To be convicted of criminal negligence:
-The accused has done or has not done something that was imposed by a law.
-The acts of the accused demonstrate a reckless dissolute or reckless (in other words, excessive or dangerous) in the face of life or the safety of others.
-The actions have caused injury, or resulted in the death of one or more persons.
To find out if the actions of the accused showed such heedlessness, it is necessary to compare his conduct with that of a reasonably prudent person in the same circumstances. In short, is what a prudent person would have foreseen the consequences of this conduct ?
According to the theory of the prosecution, Thomas Harding at the time to stop the convoy of more than six million litres of crude oil at the top of the slope in Nantes shook an insufficient number of hand brakes. It relied on air brakes independent on the locomotives to hold the train. The train driver of more than thirty years of experience has not conducted a test of the effectiveness of selected in accordance with the rules in force at the time of securing his train.

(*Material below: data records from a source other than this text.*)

(* ===== verification/RemoteFs.v ===== *)
(** * RemoteFs: the client of one export

    [RemoteFs] of alloyfs-client/src/remote_fs.rs, its event application
    (events.rs) and the merging of server-suggested mount options.  The client
    is a record of the tables the Rust structure shares between threads, and
    every method is a function of it in a state and error monad; a method runs
    as one step, except that the connection slot is part of the network's
    state, so that the reconnect supervisor may swap it while a request waits.
    The network is the interface [Net]: what a connection answers to a request.
    A block read by [read] is the network's answer when it is asked for.
    Time, for the attribute cache, is the network's clock.  The theorems are in
    RemoteFacts. *)

From S2P Require Import Prelude Messages Common Exclude Locks EventHub Inode ReadAhead AutoCache Fs Agent Transport Overlay Symlink.

(** ** The network *)

(** A [MuxConnection], by identity, with the version it settled on. *)
Record Conn : Type := mkConn { conn_id : Z; conn_proto : Z }.
#[global] Instance Conn_eq_dec : EqDecision Conn.
Proof. solve_decision. Defined.

(** What [request] resolves to: a transport failure, or the server's answer. *)
Abbreviation Reply := (result (result Response ErrorCode) TransportError) (only parsing).

Class Net (N : Type) := {
  net_now : N → Z;                                   (* [Instant::now()] *)
  net_conn : N → Conn;                               (* the content of [conn] *)
  net_swap : Conn → N → N;                           (* [*conn.write() = c] *)
  net_closed : Conn → N → bool;                      (* [is_closed] *)
  net_request : Conn → Request → N → Reply * N;      (* [request] *)
  net_keepalive : Conn → Request → N → option Reply * N   (* [request_keepalive]; [None] while it waits *)
}.

(** ** Options (options.rs) *)

Record ClientOptions : Type := mkOptions {
  op_excludes : list string;
  op_data_dir : list string;
  op_cache_dir : list string;
  op_mount_key : string;
  op_auto_cache_max : option Z;
  op_auto_cache_budget : option Z;
  op_auto_cache_max_fallback : Z;
  op_auto_cache_budget_fallback : Z;
  op_pins : list string;
  op_dialer : bool;
  op_no_server_defaults : bool;
  op_detect_conflicts : bool;
  op_mount_root : option string
}.

Definition default_options : ClientOptions :=
  mkOptions [] [] [] "" None None 0 (512 * 1024 * 1024) [] false false false None.

(** [for e in suggested { if !mine.contains(&e) { mine.push(e) } }]. *)
Definition add_suggested (mine suggested : list string) : list string :=
  foldl (λ acc e, if bool_decide (e ∈ acc) then acc else acc ++ [e]) mine suggested.

(** [if mine.is_none() { mine = suggested }]. *)
Definition or_suggested (mine suggested : option Z) : option Z :=
  match mine with Some _ => mine | None => suggested end.

Definition merge_defaults (o : ClientOptions) (exclude pin : list string) (max budget : option Z) : ClientOptions :=
  mkOptions (add_suggested (op_excludes o) exclude) (op_data_dir o) (op_cache_dir o) (op_mount_key o)
    (or_suggested (op_auto_cache_max o) max) (or_suggested (op_auto_cache_budget o) budget)
    (op_auto_cache_max_fallback o) (op_auto_cache_budget_fallback o) (add_suggested (op_pins o) pin)
    (op_dialer o) (op_no_server_defaults o) (op_detect_conflicts o) (op_mount_root o).

(** What the cache directory holds: [None] when it cannot be made; else the
    manifest, if there is a readable one, and the blobs. *)
Abbreviation CacheStore := (option (option (gmap string CacheEntry) * gmap (list string) (list Z))) (only parsing).

(** ** State *)

(** [ATTR_TTL], in nanoseconds. *)
Definition ATTR_TTL : Z := 5 * 10^9.

Record OpenState : Type := mkOpenState {
  os_path : RelPath;
  os_flags : OpenFlags;
  os_server_fh : Z;
  os_cache_ok : bool;
  os_wrote : bool;
  os_ra : ReadAhead;
  os_lock : option LockKind;
  os_poisoned : bool;
  os_version : Z
}.

Record Client (N : Type) : Type := mkClient {
  cl_ino : InodeTable;
  cl_root_attr : Attr;
  cl_attrs : gmap Z (Attr * Z);
  cl_overlay : option Overlay;
  cl_disk : Fs;                       (* this machine's disk, below the overlay *)
  cl_cache : option AutoCache;
  cl_queue : list RelPath;            (* what the cache queued for its fetcher *)
  cl_open : gmap Z OpenState;
  cl_export : string;
  cl_dialer : bool;
  cl_epoch : Z;
  cl_last_seq : Z;
  cl_detect : bool;
  cl_mount_root : option string;
  cl_net : N
}.
Arguments mkClient {N}.
Arguments cl_ino {N}. Arguments cl_root_attr {N}. Arguments cl_attrs {N}. Arguments cl_overlay {N}.
Arguments cl_disk {N}. Arguments cl_cache {N}. Arguments cl_queue {N}. Arguments cl_open {N}.
Arguments cl_export {N}. Arguments cl_dialer {N}. Arguments cl_epoch {N}. Arguments cl_last_seq {N}.
Arguments cl_detect {N}. Arguments cl_mount_root {N}. Arguments cl_net {N}.

(** What stops a method: an error, a panic, or a wait that has not ended. *)
Inductive Halt : Type := Failed (e : FsError) | Panicked | Waits.
#[global] Instance Halt_eq_dec : EqDecision Halt.
Proof. solve_decision. Defined.

Section Client.
Context {N : Type} `{NET : Net N}.
Context (env : Env).                                      (* the local disk's environment *)
Context (upper : string → string).                        (* [str::to_uppercase] *)
Context (renames_ok : list string → list string → bool).  (* does renaming a blob succeed *)

Abbreviation C := (Client N).
Abbreviation ClientM := (M (Client N) Halt).

Definition set_ino (t : InodeTable) (c : C) : C :=
  mkClient t (cl_root_attr c) (cl_attrs c) (cl_overlay c) (cl_disk c) (cl_cache c) (cl_queue c) (cl_open c)
    (cl_export c) (cl_dialer c) (cl_epoch c) (cl_last_seq c) (cl_detect c) (cl_mount_root c) (cl_net c).
Definition set_attrs (m : gmap Z (Attr * Z)) (c : C) : C :=
  mkClient (cl_ino c) (cl_root_attr c) m (cl_overlay c) (cl_disk c) (cl_cache c) (cl_queue c) (cl_open c)
    (cl_export c) (cl_dialer c) (cl_epoch c) (cl_last_seq c) (cl_detect c) (cl_mount_root c) (cl_net c).
Definition set_overlay (o : option Overlay) (fs : Fs) (c : C) : C :=
  mkClient (cl_ino c) (cl_root_attr c) (cl_attrs c) o fs (cl_cache c) (cl_queue c) (cl_open c)
    (cl_export c) (cl_dialer c) (cl_epoch c) (cl_last_seq c) (cl_detect c) (cl_mount_root c) (cl_net c).
Definition set_cache (k : option AutoCache) (q : list RelPath) (c : C) : C :=
  mkClient (cl_ino c) (cl_root_attr c) (cl_attrs c) (cl_overlay c) (cl_disk c) k q (cl_open c)
    (cl_export c) (cl_dialer c) (cl_epoch c) (cl_last_seq c) (cl_detect c) (cl_mount_root c) (cl_net c).
Definition set_open (m : gmap Z OpenState) (c : C) : C :=
  mkClient (cl_ino c) (cl_root_attr c) (cl_attrs c) (cl_overlay c) (cl_disk c) (cl_cache c) (cl_queue c) m
    (cl_export c) (cl_dialer c) (cl_epoch c) (cl_last_seq c) (cl_detect c) (cl_mount_root c) (cl_net c).
Definition set_epoch (e : Z) (c : C) : C :=
  mkClient (cl_ino c) (cl_root_attr c) (cl_attrs c) (cl_overlay c) (cl_disk c) (cl_cache c) (cl_queue c) (cl_open c)
    (cl_export c) (cl_dialer c) e (cl_last_seq c) (cl_detect c) (cl_mount_root c) (cl_net c).
Definition set_last_seq (s : Z) (c : C) : C :=
  mkClient (cl_ino c) (cl_root_attr c) (cl_attrs c) (cl_overlay c) (cl_disk c) (cl_cache c) (cl_queue c) (cl_open c)
    (cl_export c) (cl_dialer c) (cl_epoch c) s (cl_detect c) (cl_mount_root c) (cl_net c).
Definition set_net (n : N) (c : C) : C :=
  mkClient (cl_ino c) (cl_root_attr c) (cl_attrs c) (cl_overlay c) (cl_disk c) (cl_cache c) (cl_queue c) (cl_open c)
    (cl_export c) (cl_dialer c) (cl_epoch c) (cl_last_seq c) (cl_detect c) (cl_mount_root c) n.

(** One entry of [open_files] changed, if it is there. *)
Definition upd_open (fh : Z) (f : OpenState → OpenState) (c : C) : C := set_open (alter f fh (cl_open c)) c.

Definition os_set_ra (ra : ReadAhead) (s : OpenState) : OpenState :=
  mkOpenState (os_path s) (os_flags s) (os_server_fh s) (os_cache_ok s) (os_wrote s) ra (os_lock s) (os_poisoned s) (os_version s).
Definition os_set_cache_ok (b : bool) (s : OpenState) : OpenState :=
  mkOpenState (os_path s) (os_flags s) (os_server_fh s) b (os_wrote s) (os_ra s) (os_lock s) (os_poisoned s) (os_version s).
Definition os_set_wrote (b : bool) (s : OpenState) : OpenState :=
  mkOpenState (os_path s) (os_flags s) (os_server_fh s) (os_cache_ok s) b (os_ra s) (os_lock s) (os_poisoned s) (os_version s).
Definition os_set_lock (l : option LockKind) (s : OpenState) : OpenState :=
  mkOpenState (os_path s) (os_flags s) (os_server_fh s) (os_cache_ok s) (os_wrote s) (os_ra s) l (os_poisoned s) (os_version s).
Definition os_set_poisoned (b : bool) (s : OpenState) : OpenState :=
  mkOpenState (os_path s) (os_flags s) (os_server_fh s) (os_cache_ok s) (os_wrote s) (os_ra s) (os_lock s) b (os_version s).
Definition os_set_version (v : Z) (s : OpenState) : OpenState :=
  mkOpenState (os_path s) (os_flags s) (os_server_fh s) (os_cache_ok s) (os_wrote s) (os_ra s) (os_lock s) (os_poisoned s) v.
Definition os_set_server_fh (fh : Z) (s : OpenState) : OpenState :=
  mkOpenState (os_path s) (os_flags s) fh (os_cache_ok s) (os_wrote s) (os_ra s) (os_lock s) (os_poisoned s) (os_version s).

(** ** Helpers *)

Definition fail {A} (e : ErrorCode) : ClientM A := sfail (Failed (Remote e)).

(** [Ok(other??)]. *)
Definition flat (r : Reply) : result Response Halt :=
  match r with
  | Err e => Err (Failed (TransportErr e))
  | Ok (Err code) => Err (Failed (Remote code))
  | Ok (Ok resp) => Ok resp
  end.

Definition retryable (rq : Request) : bool :=
  match rq with
  | RqGetattr _ | RqReaddir _ _ | RqRead _ _ _ | RqStatfs => true
  | _ => false
  end.

Definition call (rq : Request) : ClientM Response := λ c,
  let conn := net_conn (cl_net c) in
  let '(first, n1) := net_request conn rq (cl_net c) in
  match first with
  | Err TClosed =>
      if retryable rq then
        let now := net_conn n1 in
        if negb (bool_decide (conn_id conn = conn_id now)) && negb (net_closed now n1) then
          let '(again, n2) := net_request now rq n1 in
          (flat again, set_net n2 c)
        else (Err (Failed (TransportErr TClosed)), set_net n1 c)
      else (flat first, set_net n1 c)
  | _ => (flat first, set_net n1 c)
  end.

Definition cache_attr (ino : Z) (a : Attr) : ClientM unit :=
  smod (λ c, set_attrs (<[ino := (a, net_now (cl_net c))]> (cl_attrs c)) c).

Definition invalidate_attr (ino : Z) : ClientM unit := smod (λ c, set_attrs (delete ino (cl_attrs c)) c).

Definition invalidate_all : ClientM unit := smod (set_attrs ∅).

Definition invalidate_read_cache (fh : Z) : ClientM unit :=
  smod (upd_open fh (λ s, os_set_ra (clear (os_ra s)) s)).

Definition is_overlay (c : C) (path : RelPath) : bool :=
  match cl_overlay c with Some o => ov_matcher o path | None => false end.

(** Run an overlay operation; without an overlay [overlay_ref] panics. *)
Definition overlay_do {A} (m : Overlay.OM A) : ClientM A := λ c,
  match cl_overlay c with
  | None => (Err Panicked, c)
  | Some o =>
      let '(r, s) := m (o, cl_disk c) in
      (map_err (λ e, match e with Fail e => Failed (Remote e) | Pending => Waits end) r,
       set_overlay (Some s.1) s.2 c)
  end.

Definition the_path (ino : Z) : ClientM RelPath :=
  let! c := sget in
  match Inode.path_of (cl_ino c) ino with Some p => sret p | None => fail NotFound end.

Definition ino_for (path : RelPath) : ClientM Z := λ c,
  let '(ino, t) := get_or_alloc (cl_ino c) path in (Ok ino, set_ino t c).

Definition server_fh (c : C) (fh : Z) : Z :=
  match cl_open c !! fh with Some s => os_server_fh s | None => fh end.

Definition routed (path : RelPath) : ClientM bool := let! c := sget in sret (is_overlay c path).

(** ** Attributes and listings *)

Definition expect_attr (r : Response) : ClientM Attr := match r with RsAttr a => sret a | _ => fail Io end.
Definition expect_ok (r : Response) : ClientM unit := match r with RsOk => sret tt | _ => fail Io end.
Definition expect_opened (r : Response) : ClientM (Z * Attr) :=
  match r with RsOpened fh a => sret (fh, a) | _ => fail Io end.
Lemma reopen_safe conn s n : local_path ov (os_path s) = false → NI n →
  os_path (reopen conn s n).1 = os_path s ∧ NI (reopen conn s n).2.
Proof.
  intros Hp Hn. unfold reopen. cbn [os_set_ra os_path os_flags os_lock].
  destruct (net_request_safe conn (RqOpen (os_path s) (os_flags s)) n Hn) as [Hn1 _]; [by repeat constructor|].
  destruct (net_request _ _ _) as [r n1]. simpl in Hn1.
  destruct r as [[[]|]|]; try by destruct (os_lock s).
  cbn [os_set_server_fh os_set_ra os_lock]. destruct (os_lock s) as [kind|]; [|done].
  pose proof (replay_lock_safe REPLAY_TRIES conn fh kind n1 Hn1) as Hn2.
  destruct (replay_lock _ _ _ _ _) as [[] n2]; done.
Qed.

Lemma reopen_all_safe conn fhs m n : NI n →
  (∀ fh s, m !! fh = Some s → overlay_fh fh = false ∧ local_path ov (os_path s) = false) →
  NI (reopen_all conn fhs m n).2 ∧
  ∀ fh s, (reopen_all conn fhs m n).1 !! fh = Some s → overlay_fh fh = false ∧ local_path ov (os_path s) = false.
Proof.
  revert m n. induction fhs as [|fh fhs IH]; intros m n Hn Hm; [done|]. cbn [reopen_all].
  destruct (m !! fh) as [s|] eqn:Hs; [|by apply IH]. destruct (Hm _ _ Hs) as [H1 H2].
  destruct (reopen_safe conn s n H2 Hn) as [H3 H4]. destruct (reopen conn s n) as [s' n']. apply IH; [done|].
  intros fh' s'' [[<- <-]|[_ H]]%lookup_insert_Some; [|eauto]. simpl in H3. by rw H3.
Qed.

Lemma ok_reconnect conn : ok (reconnect (N := N) conn) any.
Proof.
  intros c Hc. unfold reconnect. pose proof (wf_net _ Hc) as Hn.
  destruct (net_request_safe conn (RqAttach (cl_export c)) _ Hn) as [Hn1 _]; [by constructor|].
  destruct (net_request _ _ _) as [r n]. simpl in Hn1.
  destruct r as [[[]|]|]; try by (split; [by apply wf_set_net|done]).
  destruct (reopen_all_safe conn (map_to_list (cl_open c)).*1 (cl_open c) n Hn1 (wf_open c Hc)) as [Hn2 Hm].
  destruct (reopen_all _ _ _ _) as [m n2]. split; [|done]. destruct Hc as [W1 W2 W3 W4 W5]. split; try done. by apply net_swap_safe.
Qed.

(** *** All of them *)

(** A method call, an event, or a reconnection. *)
Inductive ClientOp : Type :=
| OpGetattr (ino : Z) | OpLookup (parent : Z) (name : string) | OpReaddir (fuel : nat) (ino : Z)
| OpOpen (ino : Z) (flags : OpenFlags) | OpRead (fh offset size : Z)
| OpWrite (fuel : nat) (fh offset : Z) (data : list Z)
| OpCreate (parent : Z) (name : string) (mode : Z) (flags : OpenFlags)
| OpMkdir (parent : Z) (name : string) (mode : Z) | OpRemove (parent : Z) (name : string) (dir : bool)
| OpRename (parent : Z) (name : string) (newparent : Z) (newname : string) (replace : bool)
| OpSetattr (ino : Z) (size : option Z) (mtime : option SystemTime) (mode : option Z)
| OpLink (target newparent : Z) (newname : string) | OpSymlink (parent : Z) (name target : string)
| OpReadlink (ino : Z) | OpLock (fh : Z) (kind : LockKind) (wait : bool) | OpUnlock (fh : Z)
| OpFlush (fh : Z) | OpRelease (fh : Z) | OpStatfs
| OpStartPump (since : option Z) | OpPump (m : Received) | OpResubscribe | OpReconnect (conn : Conn).

(** Run one; the value is the handle given out, if one is. *)
Definition none {A} (m : M C Halt A) : M C Halt (option Z) := run! m in sret None.
Definition run_client (op : ClientOp) : M C Halt (option Z) :=
  match op with
  | OpGetattr ino => none (getattr env ino)
  | OpLookup parent name => none (lookup env parent name)
  | OpReaddir fuel ino => none (readdir env fuel ino)
  | OpOpen ino flags => let! '(fh, _) := open env ino flags in sret (Some fh)
  | OpRead fh offset size => none (read env fh offset size)
  | OpWrite fuel fh offset data => none (write env fuel fh offset data)
  | OpCreate parent name mode flags => let! '(_, fh, _) := create env parent name mode flags in sret (Some fh)
  | OpMkdir parent name mode => none (mkdir env parent name mode)
  | OpRemove parent name dir => none (RemoteFs.remove env parent name dir)
  | OpRename parent name newparent newname replace => none (rename env renames_ok parent name newparent newname replace)
  | OpSetattr ino size mtime mode => none (setattr env ino size mtime mode)
  | OpLink target newparent newname => none (link env target newparent newname)
  | OpSymlink parent name target => none (symlink env upper parent name target)
  | OpReadlink ino => none (readlink env ino)
  | OpLock fh kind wait => none (lock fh kind wait)
  | OpUnlock fh => none (unlock fh)
  | OpFlush fh => none (flush fh)
  | OpRelease fh => none (release fh)
  | OpStatfs => none statfs
  | OpStartPump since => none (start_event_pump_since since)
  | OpPump m => none (pump renames_ok m)
  | OpResubscribe => none resubscribe
  | OpReconnect conn => none (reconnect conn)
  end.

(** The handle an operation is given. *)
Definition op_fh (op : ClientOp) : option Z :=
  match op with
  | OpRead fh _ _ | OpWrite _ fh _ _ | OpLock fh _ _ | OpUnlock fh | OpFlush fh | OpRelease fh => Some fh
  | _ => None
  end.
Definition op_typed (op : ClientOp) : Prop := ∀ fh, op_fh op = Some fh → fh_ok fh.

Lemma ok_none {A} (m : M C Halt A) R : ok m R → ok (none m) (λ r, ∀ fh, r = Some fh → fh_ok fh).
Proof. intros Hm. eapply ok_bind; [exact Hm|intros ? _]. by apply ok_ret. Qed.

Lemma run_client_ok op : op_typed op → ok (run_client op) (λ r, ∀ fh, r = Some fh → fh_ok fh).
Proof.
  intros Hop. unfold op_typed in Hop. destruct op; cbn [run_client op_fh] in *;
    try (eapply ok_none; first
      [apply ok_getattr | apply ok_lookup | apply ok_readdir | apply ok_read; auto | apply ok_write; auto | apply ok_mkdir
      | apply ok_remove | apply ok_rename | apply ok_setattr | apply ok_link | apply ok_symlink | apply ok_readlink
      | apply ok_lock | apply ok_unlock | apply ok_flush; auto | apply ok_release; auto | apply ok_statfs
      | apply ok_start_pump | apply ok_pump | apply ok_resubscribe | apply ok_reconnect]).
  - eapply ok_bind; [apply ok_open|]. intros [fh a] Hfh. apply ok_ret. by intros fh' [= <-].
  - eapply ok_bind; [apply ok_create|]. intros [[i fh] a] Hfh. apply ok_ret. by intros fh' [= <-].
Qed.

(** A run of operations, each given a handle the overlay rule allows. *)
Fixpoint run_clients (ops : list ClientOp) (c : C) : C :=
  match ops with [] => c | op :: ops => run_clients ops (run_client op c).2 end.

Lemma run_clients_ok ops c : Forall op_typed ops → wf c → wf (run_clients ops c).
Proof.
  intros Hops. revert c. induction Hops as [|op ops Hop _ IH]; intros c Hc; [done|].
  apply IH. by apply (run_client_ok op).
Qed.


End Safety.
(* ===== verification/WinFsp.v ===== *)
(** * WinFsp: the Windows mount

    The adapter of alloyfs-mount-winfsp/src/lib.rs: each callback of WinFsp is
    a call of the client; names are UTF-16, errors NTSTATUS values, times
    FILETIMEs, and symbolic links travel as reparse buffers.  A file context is
    passed and returned (the code keeps its mutable parts behind atomics).
    WinFsp's directory buffer and the bytes of the security descriptor are
    parameters.

    Reparse buffers, notification paths and times round-trip, and no bytes make
    the reparse parser panic.  The callbacks' guarantees are in [WinFacts]. *)

From S2P Require Import Prelude Text Messages Common Exclude Locks EventHub Inode ReadAhead AutoCache KernelAbi Fs Agent AgentFacts Transport Overlay Symlink RemoteFs RemoteFacts EndToEnd Fuse.

(** ** Constants *)

Definition FILE_ATTRIBUTE_READONLY : Z := 0x1.
Definition FILE_ATTRIBUTE_DIRECTORY : Z := 0x10.
Definition FILE_ATTRIBUTE_ARCHIVE : Z := 0x20.
Definition FILE_ATTRIBUTE_REPARSE_POINT : Z := 0x400.
Definition INVALID_FILE_ATTRIBUTES : Z := 2^32 - 1.
Definition FILE_DIRECTORY_FILE : Z := 0x1.

Definition FILE_READ_DATA : Z := 0x1.
Definition FILE_WRITE_DATA : Z := 0x2.
Definition FILE_APPEND_DATA : Z := 0x4.
Definition FILE_EXECUTE : Z := 0x20.
Definition GENERIC_ALL : Z := 0x10000000.
Definition GENERIC_EXECUTE : Z := 0x20000000.
Definition GENERIC_WRITE : Z := 0x40000000.
Definition GENERIC_READ : Z := 0x80000000.

(** NTSTATUS, as the [i32] that a [u32] literal with the top bit is. *)
Definition status_of (u : Z) : Z := u - 2^32.
Definition STATUS_INVALID_HANDLE : Z := status_of 0xC0000008.
Definition STATUS_INVALID_DEVICE_REQUEST : Z := status_of 0xC0000010.
Definition STATUS_END_OF_FILE : Z := status_of 0xC0000011.
Definition STATUS_ACCESS_DENIED : Z := status_of 0xC0000022.
Definition STATUS_BUFFER_TOO_SMALL : Z := status_of 0xC0000023.
Definition STATUS_OBJECT_NAME_INVALID : Z := status_of 0xC0000033.
Definition STATUS_OBJECT_NAME_NOT_FOUND : Z := status_of 0xC0000034.
Definition STATUS_OBJECT_NAME_COLLISION : Z := status_of 0xC0000035.
Definition STATUS_SHARING_VIOLATION : Z := status_of 0xC0000043.
Definition STATUS_MEDIA_WRITE_PROTECTED : Z := status_of 0xC00000A2.
Definition STATUS_FILE_IS_A_DIRECTORY : Z := status_of 0xC00000BA.
Definition STATUS_NOT_SUPPORTED : Z := status_of 0xC00000BB.
Definition STATUS_NOT_SAME_DEVICE : Z := status_of 0xC00000D4.
Definition STATUS_DIRECTORY_NOT_EMPTY : Z := status_of 0xC0000101.
Definition STATUS_NOT_A_DIRECTORY : Z := status_of 0xC0000103.
Definition STATUS_IO_DEVICE_ERROR : Z := status_of 0xC0000185.
Definition STATUS_NOT_A_REPARSE_POINT : Z := status_of 0xC0000275.

Definition ALLOCATION_UNIT : Z := 4096.

Definition u64_mul (a b : Z) : Z := (a * b) mod 2^64.

(** [bits & mask != 0]. *)
Definition has_any (bits mask : Z) : bool := negb (bool_decide (Z.land bits mask = 0)).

After the fire in the lead locomotive, which affected the proper functioning of the air brakes, he failed to inform his superiors of the risks of runaway of the train. The prosecution accuses him also of not to be returned to Nantes in order to secure the train, knowing the potential danger.
In the place of Richard Labrie, who spoke on the phone with Harding, and John Demaître who had been informed of the fire at the edge of the 5017, the prosecution argues that as the controller railway and director of the MMA, they would have had to ask Harding about the way in which the train had been secure, if he had applied enough hand brakes. They were accused also of not having sent to qualified employee to Nantes to do a follow up and to ensure that the situation was under control. Rather than asking the engineer of the locomotive, they asked Jean-Noël Busque, responsible for the railway to go to the place.